Your option one floor will work, it again exactly what I’m using, 50mm celotex, 22mm P5 moisture resistant chipboard floor boards. I will be using a 16” bandsaw, table saw, 350kg lathe, pillar drill and a substantial workbench on the floor. The boards will be fine. Does the existing floor already have a DPM to keep it dry, I suspect it probably has.


----------



## DBT85 (30 May 2020)

For keeping costs down, keep an eye out for seconds or unused insulation.

Apart from that listen to Phil, he's already doing most of what you want! 

I'd guess most of your noise right now will escape via the roof and the garage door. With those covered and insulated it should do a good enough job. Maybe don't fire up the tablesaw at 1am :lol:


----------



## craigs (31 May 2020)

Thanks chaps,

Just wanted to make sure i was going about it the right way. wheres a good place to look for 2nds on insulation? that will cut cost a little i guess

Are there any specific models of celotex to use? it seems there is a pretty big range of the stuff.

cheers,
Craig


----------



## MikeG. (31 May 2020)

An alternative to a plastic VCL under the joists is to use foil backed plasterboard. 

Insulation above the joists can be mineral wool/ fibreglass. It's a much nicer product these days (buy the brown stuff). For celotex in the walls and under the floor go to one of the seconds suppliers. It's pointless buying expensive sheets from a builders merchant when there are a number of seconds suppliers around the country selling it for around half price.

The biggest deal with getting a garage warm is dealing with the door. Focus your efforts there.

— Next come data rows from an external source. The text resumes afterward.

(* ===== verification/RingLive.v ===== *)
(** * What the eager ring delivers

    Consequences of the simulation of [RingEnd]: every slot sent is handed
    over exactly once and in order, a poll consumes everything that has
    arrived and is made of steps of the system, and a credit whose write
    the socket refused is not sent again until another slot arrives. *)

From S2P Require Import Prelude Iov Wire Config Kernel Cq Av MrCache MrCacheInv State Mr MrInv Pending.
From S2P Require Import Ring Msg RingRx RingLink Pres Footprint Frame Inv Rules Safety SafetyRing RingPoll Eager RingSend RingHand RingEnd.

(** The fields of a slot header that the receiver uses, whatever the reserved
    bytes hold. *)
Lemma slot_fields s : let t := rds_ring_slot_of_bytes (rds_ring_slot_bytes s) in
  0 <= sl_len s < 2 ^ 32 -> 0 <= sl_flags s < 2 ^ 8 -> 0 <= sl_op s < 2 ^ 8 -> 0 <= sl_tag s < 2 ^ 64 -> 0 <= sl_data s < 2 ^ 64 ->
  sl_op t = sl_op s /\ sl_len t = sl_len s /\ slot_eager_hdr t = slot_eager_hdr s.
Proof.
  intros t H1 H2 H3 H4 H5. assert (E : sl_op t = sl_op s /\ sl_len t = sl_len s /\ sl_flags t = sl_flags s /\ sl_tag t = sl_tag s /\ sl_data t = sl_data s).
  { unfold t, rds_ring_slot_bytes, rds_ring_slot_of_bytes. cbn [sl_len sl_flags sl_op sl_tag sl_data]. split_and!; solve_field. }
  destruct E as (E1 & E2 & E3 & E4 & E5). unfold slot_eager_hdr. by rewrite E2, E3, E4, E5.
Qed.

Section RingLive.
Context {K : Type} `{!Kernel K} (N size hs hr : Z).
Hypothesis HN : 0 < N < 2 ^ 31.
Hypothesis Hsize : RDS_RING_HDR_SIZE + RDS_RING_GEN_SIZE <= size < 2 ^ 32.

Notation ringsys := (ringsys (K := K)).
Notation step := (sys_step N size hs hr).
Notation rep := (rep N size hs hr).

(** ** A poll is a sequence of steps *)

(** From [s] to [s'] by steps of the receiver only. *)
Definition rx_run (s s' : ringsys) : Prop :=
  rtc step s s' /\ rs_tx s' = rs_tx s /\ rs_flight s' = rs_flight s /\ rs_sent s' = rs_sent s.

Lemma rx_run_refl s : rx_run s s.
Proof. split_and!; done. Qed.

Lemma rx_run_trans s1 s2 s3 : rx_run s1 s2 -> rx_run s2 s3 -> rx_run s1 s3.
Proof. intros (? & ? & ? & ?) (? & ? & ? & ?). split_and!; [by etrans|congruence..]. Qed.

(** A state the poll may be called in. *)
Record pollable (s : ringsys) (l : link) (p q : rds_peer) : Prop := {
  po_link : link_ok N size l;
  po_rep : rep s l p q;
  po_world : world_ok (rs_rx s);
  po_ids : e_op_id (w_ep (rs_rx s)) + (pe_tx_head p - pe_rx_head q) < 2 ^ 64 }.

Lemma poll_slot_run `{!MrAgainEnds K} s l p q :
  pollable s l p q -> gen_at (w_ep (rs_rx s)) (w_mem (rs_rx s)) q (pe_rx_head q) = ring_want N (pe_rx_head q) ->
  wp (poll_slot hr q (slot_addr (w_ep (rs_rx s)) q (u32 (pe_rx_head q mod N))) N) (fun _ w' =>
    exists s' l' q' bs, rs_rx s' = w' /\ rx_run s s' /\ pollable s' l' p q' /\ pe_rx_head q' = pe_rx_head q + 1 /\
      rs_sent s !! Z.to_nat (pe_rx_head q) = Some bs /\ handed hr bs (rs_rx s) w') (rs_rx s).
Proof.
  intros [Hl Hr Hw Hid] Hgen. destruct (poll_sane N size hs hr HN Hsize s l p q Hl Hr Hgen) as (Hlt & Hsane & _).
  destruct (xp_geo _ _ _ _ (rp_rxp _ _ _ _ _ _ _ _ Hr)) as [EN Esz]. pose proof (rp_rx _ _ _ _ _ _ _ _ Hr) as Hq.
  pose proof (poll_slotp N size hs hr HN s l p q Hr) as Esl. rewrite EN in Esl.
  pose proof (poll_slot_step hr (pe_rx_ring q + pe_rx_head q mod N * size) N q (rs_rx s) Hw ltac:(lia) Hq (xp_state _ _ _ _ (rp_rxp _ _ _ _ _ _ _ _ Hr)) Hsane) as Hs.
  rewrite Esl. unfold wp in *. destruct (poll_slot _ _ _ _ _) as [[[] w']|] eqn:Erun; [|done]. destruct Hs as (Hw' & [Hmv _] & _ & _).
  edestruct (sim_poll N size hs hr HN Hsize s l p q w' Hl Hr) as (l' & q' & bs & Hls & Eq & Hr' & Hsent & Hh); [by rewrite EN|by rewrite EN, Esl|].
  exists (s <| rs_rx := w' |>), l', q', bs. split_and!; [done| |split; [|exact Hr'|done|]|done..].
  - split_and!; [|done..]. apply rtc_once. pose proof (sys_poll N size hs hr s q w' Hq) as Hst. cbn zeta in Hst. rewrite EN, Esl in Hst. by apply Hst.
  - by eapply (link_steps_ok N size); [lia|lia|exact Hls|].
  - cbn. lia.
Qed.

Walls.......18mm MDF is pointless and expensive. 9 or 11mm OSB is perfect for the job, but paint it white immediately (ie before you move anything into the space). Personally I favour fixing such insulation in 2 or 3 layers...the first with battens running vertically, and insulation between, the second with battens horizontally, insulation between, and if you want a third you can just fly straight over the second with full sheets of insulation(but mark where the battens are otherwise fixing your internal boarding is a nightmare!). You do a much better job of fixing, and much easier, screwing 25mm stuff to the wall than trying to screw 50mm stuff.


----------



## craigs (31 May 2020)

Thanks mike, 

I was looking at the roll stuff for the ceiling, just to keep the cost down a bit, i didnt think of foil backed pasterboard, nut thats a good shout.

For the walls, 2 layers of 25mm celotex? will that be much different to 1 x 50mm layer?

Ill definitely go with OSB as it will also save some sheckles.


----------



## MikeG. (31 May 2020)

It's the ease of fixing that's the difference between 2 x 25 or 1 x 50 Celotex. So much easier using roofing battens. The insulation value is much the same, and more depends on how well you do it (no gaps etc).


----------